Stored entries:

Definition render_task (matter_id run_id : string) (now : datetime) (t : TaskTemplate) : res Task :=
  letr! due_at := match tt_due_offset_days t with
                  | Some n => letr! d := plus_days now n in Ok (Some d)
                  | None => Ok None end in
  Ok (mk_Task (stable_task_id run_id matter_id (tt_title t)) matter_id (tt_title t)
        (Some (match dget (tt_assignee_role t) ROLE_ASSIGNEE_MAP with
               | Some a => a | None => tt_assignee_role t end)) due_at "open").

Definition render_tasks (matter_id : string) (case_cfg : CaseTypeConfig) (run_id : string) (now : datetime)
    : res (list Task) :=
  map_res (render_task matter_id run_id now) (py_sorted template_le (cc_opening_tasks case_cfg)).

(** welcome.py *)
Definition no_address_gap : IntakeGap :=
  mk_IntakeGap "email" "Client contact has no email address — cannot draft welcome." "block".

Definition welcome_body (m : Matter) (c : Contact) (f : IntakeFields) : string :=
  "Dear " +:+ (if str_truthy (ct_name c) then ct_name c else "Client") +:+ "," +:+ NL +:+ NL +:+
  "Thank you for reaching out to us regarding your " +:+
  (match if_case_type f with Some t => if str_truthy t then t else "immigration" | None => "immigration" end) +:+
  " matter." +:+ NL +:+ NL +:+
  "We have opened a matter for you (reference: " +:+ mt_reference m +:+ ") and " +:+
  "our team will be in touch shortly." +:+ NL +:+ NL +:+
  "Best regards," +:+ NL +:+ "The Immigration Team".

Definition draft_welcome (m : Matter) (c : Contact) (f : IntakeFields) : M world (string * list IntakeGap) :=
  if opt_truthy (ct_email c) then
    let! id := uuid4 uuids in
    let! draft_id := on_world (ec_create_draft
      (mk_Communication id (Some (mt_id m)) DirOut "email" (Some ("Welcome — " +:+ mt_reference m))
         (welcome_body m c f) "draft" [c])) in
    ret (draft_id, [])
  else ret (EmptyString, [no_address_gap]).

Definition welcome_key (run_id : string) : string := run_id +:+ ":send_welcome".

Definition send_welcome (draft_id run_id : string) : M world string :=
  on_world (ec_send draft_id (welcome_key run_id)).
End Steps.

(** ** prompt.py *)

Definition INTERVIEW_PROMPT_VERSION : string := "v1".

Definition gap_line (g : IntakeGap) : string :=
  "- **" +:+ ig_field g +:+ "** (" +:+ ig_severity g +:+ "): " +:+ ig_reason g.

Definition ordered_gaps (gaps : list IntakeGap) : list IntakeGap :=
  bfilter (fun g => String.eqb (ig_severity g) "block") gaps ++
  bfilter (fun g => String.eqb (ig_severity g) "warn") gaps.

Definition collected (f : IntakeFields) (gap_fields : list string) : list string :=
  flat_map (fun a : string * option string =>
    match a.2 with
    | Some v => if str_in a.1 gap_fields then [] else ["- " +:+ a.1 +:+ ": " +:+ v]
    | None => []
    end) (intake_attrs f).

Definition render_intake_interview (f : IntakeFields) (gaps : list IntakeGap) (case_cfg : CaseTypeConfig) : string :=
  match ordered_gaps gaps with
  | [] => "# Intake Interview — " +:+ cc_case_type case_cfg +:+ " (prompt " +:+ INTERVIEW_PROMPT_VERSION +:+ ")" +:+
          NL +:+ NL +:+ "All required fields have been collected. No questions needed."
  | ordered =>
      let lines_collected := collected f (map ig_field ordered) in
      lines ["# Intake Interview — " +:+ cc_case_type case_cfg +:+ " (prompt " +:+ INTERVIEW_PROMPT_VERSION +:+ ")";
             "";
             "You are completing an intake interview for a new US immigration client.";
             "Ask ONLY for the fields listed below — do not ask for information already provided.";
             "";
             "## Fields still needed (gaps)";
             "";
             str_join NL (map gap_line ordered);
             "";
             "## Rules";
             "1. Ask one logical group at a time (bio info, then immigration info).";
             "2. Never invent values.  If the client is unsure, record it as uncertain.";
             "3. Emit answers as a JSON object mapping field names to values, e.g.:";
             "   {" +:+ DQ +:+ "full_name" +:+ DQ +:+ ": " +:+ DQ +:+ "Ana Garcia" +:+ DQ +:+ ", " +:+ DQ +:+ "dob" +:+
               DQ +:+ ": " +:+ DQ +:+ "1990-03-15" +:+ DQ +:+ "}";
             "4. If all gaps are resolved, respond with an empty JSON object: {}";
             "";
             "## Already collected (do not re-ask)";
             "";
             match lines_collected with [] => "(nothing collected yet)" | l => str_join NL l end]
  end.

(** ** The workflow *)

Section Workflow.
Context {S V : Type} {SCH : Scheduler S V} {CRM : CRMConnector V} {CC : CaseConnector V} {EC : EmailConnector V}.
Context {PL : PyModel LeadPayload} {PF : PyModel IntakeFields} {PG : PyModel IntakeGap} {PD : PyModel DedupeResult}.
Context {PC : PyModel Contact} {PM : PyModel Matter}.
Context (clock : nat -> datetime) (uuids : nat -> string) (sha256_hex uuid5 : string -> string).
Context (email_validate : string -> res string) (a_number_pattern : option (string -> bool)).
Context (rules : RuleStore) (cfg : IntakeConfig).

Abbreviation world := (sys (DState S) V).

(** [svc.extraction.extract], when there is an extraction service. *)
Context (extraction : option (ExtractInput -> string -> M world ExtractionProposal)).

Definition dump_gaps (gaps : list IntakeGap) : json := JList (map (fun g => JDict (model_dump g)) gaps).

(** [Model( ** value)] *)
Definition validate_of {A} {P : PyModel A} (j : json) : res A :=
  match j with
  | JDict d => model_validate d
  | _ => Err (TypeError "argument after ** must be a mapping")
  end.

(** The proposal for the lead's body; any failure of the service is passed over. *)
Definition propose (ctx : StepContext world) (lead : LeadPayload) : M world (option ExtractionProposal) :=
  let body := jget "body" (ld_raw lead) in
  match extraction with
  | Some ex =>
      if json_truthy body then
        try_except
          (let! b := lift_res (match body with JStr b => Ok b | _ => Err (AttributeError "encode") end) in
           let! p := ex (mk_ExtractInput (ctx_run_id ctx) "email_body" None None false true) b in
           ret (Some p))
          (fun _ => ret None)
      else ret None
  | None => ret None
  end.

Definition parse_lead_step (ctx : StepContext world) : M world jdict :=
  let hint := jget "case_type_hint" (ctx_context ctx) in
  let! lead := lift_res (match dget_or "lead" (JDict []) (ctx_context ctx) with
                         | JDict d => model_validate d
                         | _ => Err (AttributeError "raw") end) in
  let! proposal := propose ctx lead in
  let! (fields, gaps) := lift_res (parse_lead email_validate a_number_pattern lead proposal hint cfg) in
  ret [("fields", JDict (model_dump fields)); ("gaps", dump_gaps gaps)].

(** The fields the parse step recorded. *)
Definition prior_fields (ctx : StepContext world) : res IntakeFields :=
  letr! out := prior_output "parse_lead" ctx in validate_of (dget_or "fields" (JDict []) out).

(** [step_out[key]], validated. *)
Definition prior_model {A} {P : PyModel A} (step key : string) (ctx : StepContext world) : res A :=
  letr! out := prior_output step ctx in
  letr! j := or_raise (KeyError key) (dget key out) in validate_of j.

Definition dedupe_contact_step (ctx : StepContext world) : M world jdict :=
  let! fields := lift_res (prior_fields ctx) in
  let! (result, gaps) := dedupe_contact fields in
  ret [("dedupe", JDict (model_dump result)); ("gaps", dump_gaps gaps)].

Definition create_contact_step (ctx : StepContext world) : M world jdict :=
  let! dedupe_out := lift_res (prior_output "dedupe_contact" ctx) in
  let! fields := lift_res (prior_fields ctx) in
  let! dedupe := lift_res (validate_of (P := PD)
    (dget_or "dedupe" (JDict [("decision", JStr "new_contact")]) dedupe_out)) in
  let! contact := create_contact uuids fields dedupe (ctx_run_id ctx) in
  ret [("contact", JDict (model_dump contact))].

Definition case_config (f : IntakeFields) : res CaseTypeConfig := get_case_type cfg (if_case_type f).

Definition create_matter_handler (ctx : StepContext world) : M world jdict :=
  let! fields := lift_res (prior_fields ctx) in
  let! contact := lift_res (prior_model (P := PC) "create_contact" "contact" ctx) in
  let! case_cfg := lift_res (case_config fields) in
  let! matter := create_matter_step clock fields contact case_cfg (ctx_run_id ctx) in
  ret [("matter", JDict (model_dump matter))].

Definition compute_deadlines_step (ctx : StepContext world) : M world jdict :=
  let! fields := lift_res (prior_fields ctx) in
  let! matter := lift_res (prior_model (P := PM) "create_matter" "matter" ctx) in
  let! case_cfg := lift_res (case_config fields) in
  let! deadlines := compute_deadlines clock uuids sha256_hex rules matter case_cfg (ctx_run_id ctx) in
  ret [("deadline_ids", jstrs (map d_id deadlines))].

Definition open_tasks_step (ctx : StepContext world) : M world jdict :=
  let! fields := lift_res (prior_fields ctx) in
  let! matter := lift_res (prior_model (P := PM) "create_matter" "matter" ctx) in
  let! case_cfg := lift_res (case_config fields) in
  let! now := get_now clock in
  let! tasks := lift_res (render_tasks uuid5 (mt_id matter) case_cfg (ctx_run_id ctx) now) in
  ret [("task_ids", jstrs (map tk_id tasks)); ("task_count", JInt (Z.of_nat (length tasks)))].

- **Task objective**: Your reply must contain exactly the lines from the first line of the data through the line holding "None => tt_assignee_role", and nothing more.

- **Final answer**:
Definition render_task (matter_id run_id : string) (now : datetime) (t : TaskTemplate) : res Task :=
  letr! due_at := match tt_due_offset_days t with
                  | Some n => letr! d := plus_days now n in Ok (Some d)
                  | None => Ok None end in
  Ok (mk_Task (stable_task_id run_id matter_id (tt_title t)) matter_id (tt_title t)
        (Some (match dget (tt_assignee_role t) ROLE_ASSIGNEE_MAP with
               | Some a => a | None => tt_assignee_role t end)) due_at "open").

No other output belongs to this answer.